Und doch werden Gäste heute meistens vor die Wahl gestellt: Tee oder Kaffee? Ein Bier? Wodka? Kwas - eher nicht. "Bei aller Beliebtheit", sagt Tatjana Kuschtewskaja, "viele Russen denken, dass Kwas für einen Gast nicht so angemessen ist. Er hat eben doch ein etwas dörfliches Image."

Vor allem in der dünn besiedelten russischen Provinz sind Russen es gewohnt, sich als Selbstversorger durchzuschlagen, Gurken, Kürbisse und Tomaten anzubauen, auch ihren Kwas stellen sie selber her. Wasser, dunkles Brot (oder Roggenmehl und Malz), Hefe oder Sauerteig, Honig oder Zucker und ein paar Tage Zeit zum Ziehen, viel mehr braucht es ja nicht. Wer ein fruchtigeres Aroma wünscht, gibt auch Johannisbeeren, Rosinen oder sogar Minze dazu. "Jeden Tag macht meine Mutter Kwas und trinkt ihn gemeinsam mit meinem Vater", sagt Kutschtewskaja. "Beide sind über 90."

Welchen Stellenwert Kwas hat, zeigte sich vor ein paar Jahren bei der Frage, ob er in die Liste alkoholischer Getränke aufgenommen werden müsse. Erst als der Chef des Kwas-Herstellers Otschakowo prophezeit hatte, ein solches Gesetz würde den Verbrauchern schaden und die Produktion zum Erliegen bringen, zeigte Präsidentenberater Arkadij Dworkowitsch klare Kante: Kwas, trotz seiner mitunter etwas mehr als 0,5 Volumenprozent, könne mit Alkoholika nun mal nicht gleichgesetzt werden.

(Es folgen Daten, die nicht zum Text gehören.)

(** A literal reads any spelling of itself. *)
Lemma rmatch_lit : forall l w post bf gs k,
  Str.lower w = Str.lower l ->
  rmatch (lit l) (MState bf (w ++ post) gs) k
  = k (MState (last_before bf w) post gs).
Proof.
  induction l as [|c l IH]; intros w post bf gs k H.
  - destruct w; [reflexivity|discriminate].
  - destruct w as [|x w]; [discriminate|].
    injection H as Hc Hw.
    cbn [lit rmatch ci append Re.rest last_before]. rewrite Hc, Ascii.eqb_refl.
    unfold step. cbn [groups]. now apply IH.
Qed.

(** A greedy repetition of a class reads the whole run of it when what
    follows the run can be matched there. *)
Lemma star_greedy_run : forall p k s1 s2 gs m n bf,
  Str.all p s1 = true -> stops p s2 = true ->
  String.length (s1 ++ s2) <= n ->
  k (MState (last_before bf s1) s2 gs) = Some m ->
  star_loop true (rmatch (Chr p)) k n (MState bf (s1 ++ s2) gs) = Some m.
Proof.
  intros p k s1 s2 gs m.
  assert (Hbody : forall st k0,
            rmatch (Chr p) st k0
            = match Re.rest st with
              | String c s' => if p c then k0 (step c s' st) else None
              | EmptyString => None
              end) by reflexivity.
  remember (rmatch (Chr p)) as body eqn:Eb. clear Eb.
  induction s1 as [|c s1 IH]; intros n bf Hall Hstop Hn Hk.
  - cbn [append last_before] in *.
    destruct n; [exact Hk|]. cbn [star_loop]. rewrite Hbody. cbn [Re.rest].
    destruct s2 as [|c s2]; [now rewrite Hk|].
    cbn [stops] in Hstop. apply negb_true_iff in Hstop. now rewrite Hstop, Hk.
  - cbn [Str.all] in Hall. apply andb_true_iff in Hall as [Hc Hall].
    cbn [append String.length] in Hn.
    destruct n as [|n]; [lia|].
    cbn [star_loop append]. rewrite Hbody. cbn [Re.rest]. rewrite Hc.
    unfold step. cbn [Re.rest groups String.length].
    rewrite (proj2 (Nat.ltb_lt _ _)) by lia.
    rewrite (IH n (Some c)); auto. lia.
Qed.

Lemma rmatch_star_greedy : forall p k s1 s2 gs m bf,
  Str.all p s1 = true -> stops p s2 = true ->
  k (MState (last_before bf s1) s2 gs) = Some m ->
  rmatch (Star true (Chr p)) (MState bf (s1 ++ s2) gs) k = Some m.
Proof.
  intros. cbn [rmatch Re.rest]. now apply star_greedy_run.
Qed.

Lemma rmatch_alts_some : forall rs st k r m,
  In r rs -> rmatch r st k = Some m -> exists m', rmatch (alts rs) st k = Some m'.
Proof.
  induction rs as [|r0 rs IH]; intros st k r m Hin Hr; [contradiction|].
  destruct rs as [|r1 rs].
  - destruct Hin as [<-|[]]. now exists m.
  - cbn [alts rmatch]. fold (alts (r1 :: rs)).
    destruct (rmatch r0 st k) as [m0|] eqn:E0; [now exists m0|].
    destruct Hin as [<-|Hin]; [congruence|].
    eapply IH; eassumption.
Qed.

Lemma lower_is_alpha : forall c,
  Char.is_lower (Char.lower c) = true -> Char.is_word c = true.
Proof.
  intros [[] [] [] [] [] [] [] []]; vm_compute; intros H;
    first [reflexivity | discriminate].
Qed.

Lemma word_before_spelling : forall w l bf post gs,
  Str.lower w = l -> Str.all Char.is_lower l = true -> l <> "" ->
  word_before (MState (last_before bf w) post gs) = true.
Proof.
  induction w as [|c w IH]; intros l bf post gs Hl Hall Hne.
  - cbn in Hl. congruence.
  - cbn [Str.lower Str.map] in Hl. subst l.
    cbn [Str.all] in Hall. apply andb_true_iff in Hall as [Hc Hall].
    cbn [last_before]. destruct w as [|c' w'].
    + cbn [last_before word_before before]. now apply lower_is_alpha.
    + eapply IH; [reflexivity|exact Hall|discriminate].
Qed.

Lemma word_before_close : forall i st st1,
  word_before (close_group i st st1) = word_before st1.
Proof. reflexivity. Qed.

Lemma word_after_close : forall i st st1,
  word_after (close_group i st st1) = word_after st1.
Proof. reflexivity. Qed.

(** ** C4: the question-word guard *)

Lemma question_guard_matches : forall sp w post,
  Str.all Char.is_space sp = true ->
  In (Str.lower w) ["what"; "who"; "why"; "how"] ->
  stops Char.is_word post = true ->
  exists m, re_match question_guard (sp ++ w ++ post) = Some m.
Proof.
  intros sp w post Hsp Hw Hrest.
  assert (Hspell : Str.all Char.is_lower (Str.lower w) = true /\ Str.lower w <> "").
  { cbv [In] in Hw. repeat (destruct Hw as [<-|Hw]); try contradiction;
      split; (reflexivity || discriminate). }
  destruct Hspell as [Hlow Hne].
  assert (Hstop : stops Char.is_space (w ++ post) = true).
  { destruct w as [|c w]; [now elim Hne|]. cbn [append stops].
    cbn [Str.lower Str.map Str.all] in Hlow. apply andb_true_iff in Hlow as [Hc _].
    revert Hc. clear. destruct c as [[] [] [] [] [] [] [] []]; vm_compute;
      intros H; first [reflexivity | discriminate]. }
  unfold re_match, question_guard, start. cbn [seqs rmatch].
  set (k := fun st1 : mstate => rmatch (Grp 1 (alts [lit "what"; lit "who"; lit "why"; lit "how"])) st1
                 (fun st2 => rmatch Wordb st2 Some)).
  assert (Hk : exists m, k (MState (last_before None sp) (w ++ post) []) = Some m).
  { subst k. cbn beta. cbn [rmatch].
    eapply (rmatch_alts_some _ _ _ (lit (Str.lower w))).
    - cbv [In] in Hw |- *. repeat (destruct Hw as [<-|Hw]); try contradiction; tauto.
    - rewrite rmatch_lit.
      + rewrite word_before_close, word_after_close.
        rewrite (word_before_spelling w (Str.lower w)
                   (last_before None sp) post [] eq_refl Hlow Hne).
        unfold word_after. cbn [Re.rest].
        destruct post as [|c post]; [reflexivity|].
        cbn [stops] in Hrest. apply negb_true_iff in Hrest. now rewrite Hrest.
      + clear. induction w as [|c w IH]; [reflexivity|].
        cbn [Str.lower Str.map]. f_equal; [|exact IH].
        destruct c as [[] [] [] [] [] [] [] []]; vm_compute; reflexivity. }
  destruct Hk as [m Hk]. exists m.
  now apply (star_greedy_run Char.is_space k sp (w ++ post) [] m).
Qed.

(** C4.  Take any line made of whitespace, then one of the words what, who,
    why, how in any letter case, then either nothing or something that
    starts with a character below 128 that is not a word character (so
    that the word is the first word of the line; a letter outside ASCII
    right after it would make it part of a longer word).  The generic fact
    extractor returns [None] on it and leaves the chatbot - the Fact Table
    included - as it was, whatever follows the word, "is" sentences
    included. *)
Theorem question_words_never_learned :
  forall (sp w post : string) (b : AliChatbot),
    Str.all Char.is_space sp = true ->
    In (Str.lower w) ["what"; "who"; "why"; "how"] ->
    stops (fun c => Char.is_word c || negb (Char.is_ascii c)) post = true ->
    _learn_fact_statement (sp ++ w ++ post) b = Some (None, b).
Proof.
  intros sp w post b Hsp Hw Hpost.
  assert (Hstop : stops Char.is_word post = true).
  { destruct post as [|c post]; [reflexivity|]. cbn [stops] in *.
    apply negb_true_iff in Hpost. apply orb_false_iff in Hpost as [Hc _].
    now rewrite Hc. }
  destruct (question_guard_matches sp w post Hsp Hw Hstop) as [m Hm].
  exact (guarded_none _ b m Hm).
Qed.

Lemma question_words_never_learned_witness :
  _learn_fact_statement "  What is love" fresh_bot = Some (None, fresh_bot) /\
  (exists m, re_match fact_pattern "  What is love" = Some m).
Proof.
  split.
  - apply (question_words_never_learned "  " "What" " is love" fresh_bot).
    + reflexivity.
    + vm_compute. tauto.
    + reflexivity.
  - eexists. vm_compute. reflexivity.
Defined.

Wladimir Putin hat es dann etwas launisch aber doch getan, vor ein paar Monaten bei einer Pressekonferenz. Da beklagte sich ein Journalist aus Kirow, dass sein Heimatgetränk Wjatskij Kwas es nicht in die gigantischen Supermarktketten schaffe. Wegen zweier erlittener Gehirnschläge lallte der Mann dabei etwas, weshalb Putin, der davon nichts wusste, ihm zuwarf, er habe wohl selber in der Früh Kwas getrunken. Aber dann destillierte der Präsident zielsicher den Patriotismus heraus, der in dem Thema steckt. Er wisse zwar nicht genau, wie ungesund Cola sei, und er könne sie natürlich auch nicht einfach verbieten. Kwas aber sei russisch und gesund, und das werde die Regierung gewiss unterstützen.

Es dauerte nicht lange, bis die Supermarktketten bestellten.